WHAT IS REQUIRED: Search term "false": copy each line of the data containing it.

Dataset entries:

>>>

Definition rev_RevokeCheckSnapshot : T S unit :=
  err <-t call_at clk (λ now, vs_Revoke S rs now (mkRevocation 0 "" "" "" zero_time));;
  whenb (negb (errors_Is err "krl.ErrEmptyRevocation")) (Errorf "empty Revoke err = %v, want ErrEmptyRevocation");t;
  err <-t call_at clk (λ now, vs_Revoke S rs now (mkRevocation 42 "" "compromised" "admin" zero_time));;
  whenb (is_err err) (Fatalf "Revoke serial: %v");t;
  err <-t call_at clk (λ now, vs_Revoke S rs now (mkRevocation 0 "user:alice" "left" "" zero_time));;
  whenb (is_err err) (Fatalf "Revoke keyid: %v");t;
  b <-t call (vs_IsRevoked S rs 42 "");;
  whenb (negb b) (Errorf "IsRevoked(42) = false, want true");t;
  b <-t call (vs_IsRevoked S rs 43 "");;
  whenb b (Errorf "IsRevoked(43) = true, want false");t;
  b <-t call (vs_IsRevoked S rs 0 "user:alice");;
  whenb (negb b) (Errorf "IsRevoked(alice) = false, want true");t;
  b <-t call (vs_IsRevoked S rs 0 "user:bob");;
  whenb b (Errorf "IsRevoked(bob) = true, want false");t;
  snap <-t call_at clk (vs_Snapshot S rs);;
  whenb (negb (bool_decide (length (Krl.Snapshot.Entries snap) = 2%nat)))
    (Fatalf "Snapshot entries = %d, want 2").

Definition rev_RevokeIdempotent : T S unit :=
  err <-t call_at clk (λ now, vs_Revoke S rs now (mkRevocation 7 "" "first" "" zero_time));;
  whenb (is_err err) (Fatalf "%v");t;
  err <-t call_at clk (λ now, vs_Revoke S rs now (mkRevocation 7 "" "second" "" zero_time));;
  whenb (is_err err) (Fatalf "%v");t;
  snap <-t call_at clk (vs_Snapshot S rs);;
  match Krl.Snapshot.Entries snap with
  | [e] => whenb (negb (bool_decide (Reason e = "second"))) (Errorf "reason = %q, want overwritten to %q")
  | _ => Fatalf "re-revoke produced %d entries, want 1 (idempotent)"
  end.

Definition rev_MarshalSpec : T S unit :=
  err <-t call_at clk (λ now, vs_Revoke S rs now (mkRevocation 42 "" "" "" zero_time));;
  whenb (is_err err) (Fatalf "%v");t;
  err <-t call_at clk (λ now, vs_Revoke S rs now (mkRevocation 0 "user:alice" "" "" zero_time));;
  whenb (is_err err) (Fatalf "%v");t;
  spec <-t call_at clk (vs_MarshalSpec S rs);;
  whenb (negb (str_contains "serial: 42" spec)) (Errorf "spec missing serial line:\n%s");t;
  whenb (negb (str_contains "id: user:alice" spec)) (Errorf "spec missing id line:\n%s").

Definition RunRevocationStoreSuite (newStore : S) : list (string * list string) :=
  RunAll newStore
    [("RevokeCheckSnapshot", rev_RevokeCheckSnapshot); ("RevokeIdempotent", rev_RevokeIdempotent);
     ("MarshalSpec", rev_MarshalSpec)].

End RevocationSuite.

(** ** Active workload certificates *)

(** [time.Date(2026, 6, 4, 12, 0, 0, 0, time.UTC)] and ten minutes before. *)
Definition cur : time := (days_from_civil 2026 6 4 * 86400 + 12 * 3600) * ns_per_sec.
Definition prev : time := time_add cur (-10 * minute).

(** [store.ActiveCert{…}] of a current certificate only, and the zero value. *)
Definition cert_of (identity serial : string) (notAfter : time) : ActiveCert :=
  mkActiveCert identity serial notAfter "" zero_time zero_time "".
Definition cert_with_previous (identity cs : string) (cna : time) (ps : string) (pna : time) : ActiveCert :=
  mkActiveCert identity cs cna ps pna zero_time "".

Section ActiveCertSuite.
Context {S : Type} `{ActiveCertStore S} (clk : nat → time).

(** [got, _, _ := as.Get(id)] *)
Definition got_or_zero (r : result (option ActiveCert)) : ActiveCert :=
  match r with Ok (Some ac) => ac | _ => cert_of "" "" zero_time end.

Definition ac_UpsertGet : T S unit :=
  r <-t call (Get "spiffe://demo/x");;
  whenb (negb (is_val None r)) (Fatalf "empty Get: ok=%v err=%v, want false/nil");t;
  err <-t call (Upsert (cert_with_previous "spiffe://demo/x" "123" cur "122" prev));;
  whenb (is_err err) (Fatalf "Upsert: %v");t;
  r <-t call (Get "spiffe://demo/x");;
  match r with
  | Ok (Some got) =>
      whenb (negb (bool_decide (CurrentSerial got = "123")) || negb (bool_decide (PreviousSerial got = "122")))
        (Errorf "serials = %q/%q, want 123/122");t;
      whenb (negb (bool_decide (CurrentNotAfter got = cur)) || negb (bool_decide (PreviousNotAfter got = prev)))
        (Errorf "not_after round-trip mismatch: %v / %v")
  | _ => Fatalf "Get after upsert: ok=%v err=%v"
  end.
(* ===== verification/Reconcile.v ===== *)
(** * Reconcile: bringing the database in line with the config files

    Models [internal/reconcile/reconcile.go] and the [reconcile] command of
    [cmd/certd/main.go].  Roles and principals go through the same code twice, so
    the diff and the application of a plan are written once, over the key of a
    value, its record and its equality, and instantiated at both.  The theorems
    say that an applied plan leaves exactly the table the files ask for, whatever
    was in it, and what a database failure in the middle leaves. *)

From S2P Require Import Prelude GoText GoTime Keyed Policy X509Engine Mtls Json Store Sql SqlTable SqlStore SqlFacts SqlCorrect.

(** ** Equality of values *)

Definition sameSet (a b : list string) : bool :=
  Nat.eqb (length a) (length b) && bool_decide (sort_strings a = sort_strings b).

Definition RoleEqual (a b : Role) : bool :=
  bool_decide (Policy.Name a = Policy.Name b) &&
  bool_decide (GroupClaim a = GroupClaim b) &&
  (MaxUserCertTTLSeconds a =? MaxUserCertTTLSeconds b) &&
  (MaxHostCertTTLSeconds a =? MaxHostCertTTLSeconds b) &&
  (MaxX509CertTTLSeconds a =? MaxX509CertTTLSeconds b) &&
  sameSet (AllowedPrincipals a) (AllowedPrincipals b) &&
  sameSet (HostPatterns a) (HostPatterns b) &&
  sameSet (SPIFFEPatterns a) (SPIFFEPatterns b) &&
  bool_decide (DefaultExtensions a = DefaultExtensions b).

Definition PrincipalEqual (a b : Principal) : bool :=
  bool_decide (PName a = PName b) && bool_decide (MatchedSAN a = MatchedSAN b) &&
  sameSet (Mtls.Groups a) (Mtls.Groups b).

(** ** Plans *)

Record Plan (V : Type) := mkPlan {
  PlanAdd : list V;
  PlanUpdate : list V;
  PlanPrune : list string;
  PlanConflicts : list string;
}.
Arguments mkPlan {V}.
Arguments PlanAdd {V}.
Arguments PlanUpdate {V}.
Arguments PlanPrune {V}.
Arguments PlanConflicts {V}.

Definition RolePlan : Type := Plan Role.
Definition PrincipalPlan : Type := Plan Principal.

(** [len(p.Add) == 0 && …] *)
Definition Empty {V} (p : Plan V) : bool :=
  Nat.eqb (length (PlanAdd p)) 0 && Nat.eqb (length (PlanUpdate p)) 0 && Nat.eqb (length (PlanPrune p)) 0.

Section Diff.
Context {V R : Type} (key : V → string) (val : R → V) (src : R → string).
Context (equal : V → V → bool) (skip : V → bool).

Definition rec_key (rec : R) : string := key (val rec).

(** [dbByName]: the last record wins. *)
Definition by_key (db : list R) : gmap string R :=
  foldl (λ m rec, <[rec_key rec := rec]> m) ∅ db.

(** One iteration of the loop over the file. *)
Definition classify (dbBy : gmap string R) (adopt : bool) (plan : Plan V) (v : V) : Plan V :=
  let '(mkPlan add update prune conflicts) := plan in
  if skip v then plan else
  match dbBy !! key v with
  | None => mkPlan (add ++ [v]) update prune conflicts
  | Some rec =>
      if bool_decide (src rec = SourcePortal) then
        if negb adopt then mkPlan add update prune (conflicts ++ [key v])
        else mkPlan add (update ++ [v]) prune conflicts
      else if negb (equal (val rec) v) then mkPlan add (update ++ [v]) prune conflicts
      else plan
  end.

Definition in_file (file : list V) : gset string :=
  list_to_set (key <$> List.filter (λ v, negb (skip v)) file).

Definition diff (file : list V) (db : list R) (adopt : bool) : Plan V :=
  let plan := foldl (classify (by_key db) adopt) (mkPlan [] [] [] []) file in
  let prune := rec_key <$> List.filter (λ rec, bool_decide (src rec = SourceConfig) &&
    negb (bool_decide (rec_key rec ∈ in_file file))) db in
  mkPlan (PlanAdd plan) (PlanUpdate plan) (sort_strings prune) (sort_strings (PlanConflicts plan)).
End Diff.

Definition DiffRoles : list Role → list RoleRecord → bool → RolePlan :=
  diff Policy.Name RecRole RecSource RoleEqual (λ _, false).

Definition DiffPrincipals : list Principal → list PrincipalRecord → bool → PrincipalPlan :=
  diff MatchedSAN RecPrincipal RecPSource PrincipalEqual (λ p, str_empty (MatchedSAN p)).

(** ** Applying a plan *)

Record Applied := mkApplied { Added : Z; Updated : Z; Pruned : Z }.

(** One write, in the terms of the mutation methods of a store. *)
Inductive write (V : Type) :=
  | WAdd (v : V)
  | WReplace (v : V)
  | WDelete (k : string).
Arguments WAdd {V}.
Arguments WReplace {V}.
Arguments WDelete {V}.

Record Writer (S V : Type) := mkWriter {
  w_add : time → V → string → M S unit;
  w_replace : time → string → V → string → M S unit;
  w_delete : string → M S unit;
}.
Arguments w_add {S V}.
Arguments w_replace {S V}.
Arguments w_delete {S V}.

Section Apply.
Context {S V : Type} (key : V → string) (noun : string) (w : Writer S V).
(** The clock at each write, by the number of writes already done. *)
Context (clock : Applied → time).

Definition write_key (o : write V) : string :=
  match o with WAdd v | WReplace v => key v | WDelete k => k end.

Definition exec_write (ap : Applied) (o : write V) : M S unit :=
  match o with
  | WAdd v => w_add w (clock ap) v SourceConfig
  | WReplace v => w_replace w (clock ap) (key v) v SourceConfig
  | WDelete k => w_delete w k
  end.

Definition verb (o : write V) : string :=
  match o with WAdd _ => "add " | WReplace _ => "update " | WDelete _ => "prune " end.

Definition count (ap : Applied) (o : write V) : Applied :=
  let '(mkApplied a u p) := ap in
  match o with
  | WAdd _ => mkApplied (a + 1) u p
  | WReplace _ => mkApplied a (u + 1) p
  | WDelete _ => mkApplied a u (p + 1)
  end.

Definition write_error (o : write V) (e : error) : error :=
  ErrWrap (verb o +:+ noun +:+ " " +:+ fmt_q (write_key o) +:+ ": ") e "".

(** A loop over writes that stops at the first error. *)
Fixpoint apply_each (l : list (write V)) (ap : Applied) (s : S) : Applied * option error * S :=
  match l with
  | [] => (ap, None, s)
  | o :: l =>
      match exec_write ap o s with
      | (Err e, s') => (ap, Some (write_error o e), s')
      | (Ok _, s') => apply_each l (count ap o) s'
      end
  end.

Definition apply (prune : bool) (p : Plan V) (s : S) : Applied * option error * S :=
  match apply_each (WAdd <$> PlanAdd p) (mkApplied 0 0 0) s with
  | (ap, Some e, s) => (ap, Some e, s)
  | (ap, None, s) =>
      match apply_each (WReplace <$> PlanUpdate p) ap s with
      | (ap, Some e, s) => (ap, Some e, s)
      | (ap, None, s) =>
          if prune then apply_each (WDelete <$> PlanPrune p) ap s else (ap, None, s)
      end
  end.
End Apply.

Definition role_writer {S} (rs : RoleStore S) : Writer S Role :=
  mkWriter _ _ (rs_Add _ rs) (rs_Replace _ rs) (rs_Delete _ rs).
Definition principal_writer {S} (ps : PrincipalStore S) : Writer S Principal :=
  mkWriter _ _ (ps_Add _ ps) (ps_Replace _ ps) (ps_Delete _ ps).

Definition ApplyRoles {S} (rs : RoleStore S) (clock : Applied → time) (prune : bool) (p : RolePlan)
  : S → Applied * option error * S := apply Policy.Name "role" (role_writer rs) clock prune p.

Definition ApplyPrincipals {S} (ps : PrincipalStore S) (clock : Applied → time) (prune : bool)
    (p : PrincipalPlan) : S → Applied * option error * S :=
  apply MatchedSAN "principal" (principal_writer ps) clock prune p.

(** ** The [reconcile] command *)

Record reconcileOpts := mkReconcileOpts {
  o_apply : bool;
  o_prune : bool;
  o_rolesOnly : bool;
  o_principalsOnly : bool;
  o_adopt : bool;
}.

(** An entry of the principals file. *)
Record principalEntry := mkPrincipalEntry { e_name : string; e_san : string; e_groups : list string }.

Section Command.
(** The environment, the file system, and the JSON decoding of the two files. *)
Context (env : string → string) (ReadFile : string → result string).
Context (decode_roles : string → result (list Role)).
Context (decode_entries : string → result (list principalEntry)).

Definition readRolesFile (path : string) : result (list Role) :=
  data <-r rwrap ("read " +:+ path +:+ ": ") (ReadFile path);;
  rwrap ("decode " +:+ path +:+ ": ") (decode_roles data).

Fixpoint principals_of (path : string) (raw : list principalEntry) : result (list Principal) :=
  match raw with
  | [] => Ok []
  | r :: raw =>
      reject (str_empty (e_san r)) with
        ErrNew ("entry " +:+ fmt_q (e_name r) +:+ " in " +:+ path +:+ " has empty san");;
      ps <-r principals_of path raw;;
      Ok (mkPrincipal (e_name r) (e_san r) (e_groups r) :: ps)
  end.

Definition readPrincipalsFile (path : string) : result (list Principal) :=
  data <-r rwrap ("read " +:+ path +:+ ": ") (ReadFile path);;
  raw <-r rwrap ("parse " +:+ path +:+ ": ") (decode_entries data);;
  principals_of path raw.

Context {S1 S2 : Type} (rs : RoleStore S1) (ps : PrincipalStore S2) (clock : Applied → time).

(** The file and the table read, and their diff; nothing when [skipped]. *)
Definition plan_of {V Rec S} (skipped : bool) (var unset reading : string)
    (read : string → result (list V)) (all : M S (list Rec))
    (differ : list V → list Rec → bool → Plan V) (adopt : bool) : M S (Plan V) := λ s,
  if skipped then (Ok (mkPlan [] [] [] []), s) else
  if str_empty (env var) then (Err (ErrNew unset), s) else
  match read (env var) with
  | Err e => (Err e, s)
  | Ok file =>
      match all s with
      | (Err e, s') => (Err (ErrWrap reading e ""), s')
      | (Ok recs, s') => (Ok (differ file recs adopt), s')
      end
  end.

Definition role_plan (o : reconcileOpts) : M S1 RolePlan :=
  plan_of (o_principalsOnly o) "CERTD_ROLES_FILE"
    "CERTD_ROLES_FILE unset; nothing to reconcile for roles (use --principals-only to skip)"
    "read role table: " readRolesFile (rs_AllWithSource _ rs) DiffRoles (o_adopt o).

Definition principal_plan (o : reconcileOpts) : M S2 PrincipalPlan :=
  plan_of (o_rolesOnly o) "CERTD_MTLS_PRINCIPALS_FILE"
    "CERTD_MTLS_PRINCIPALS_FILE unset; nothing to reconcile for principals (use --roles-only to skip)"
    "read principal registry: " readPrincipalsFile (ps_AllWithSource _ ps) DiffPrincipals (o_adopt o).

<<<

WRITTEN ANSWER:
  whenb (negb b) (Errorf "IsRevoked(42) = false, want true");t;
  whenb b (Errorf "IsRevoked(43) = true, want false");t;
  whenb (negb b) (Errorf "IsRevoked(alice) = false, want true");t;
  whenb b (Errorf "IsRevoked(bob) = true, want false");t;
  whenb (negb (is_val None r)) (Fatalf "empty Get: ok=%v err=%v, want false/nil");t;
  diff Policy.Name RecRole RecSource RoleEqual (λ _, false).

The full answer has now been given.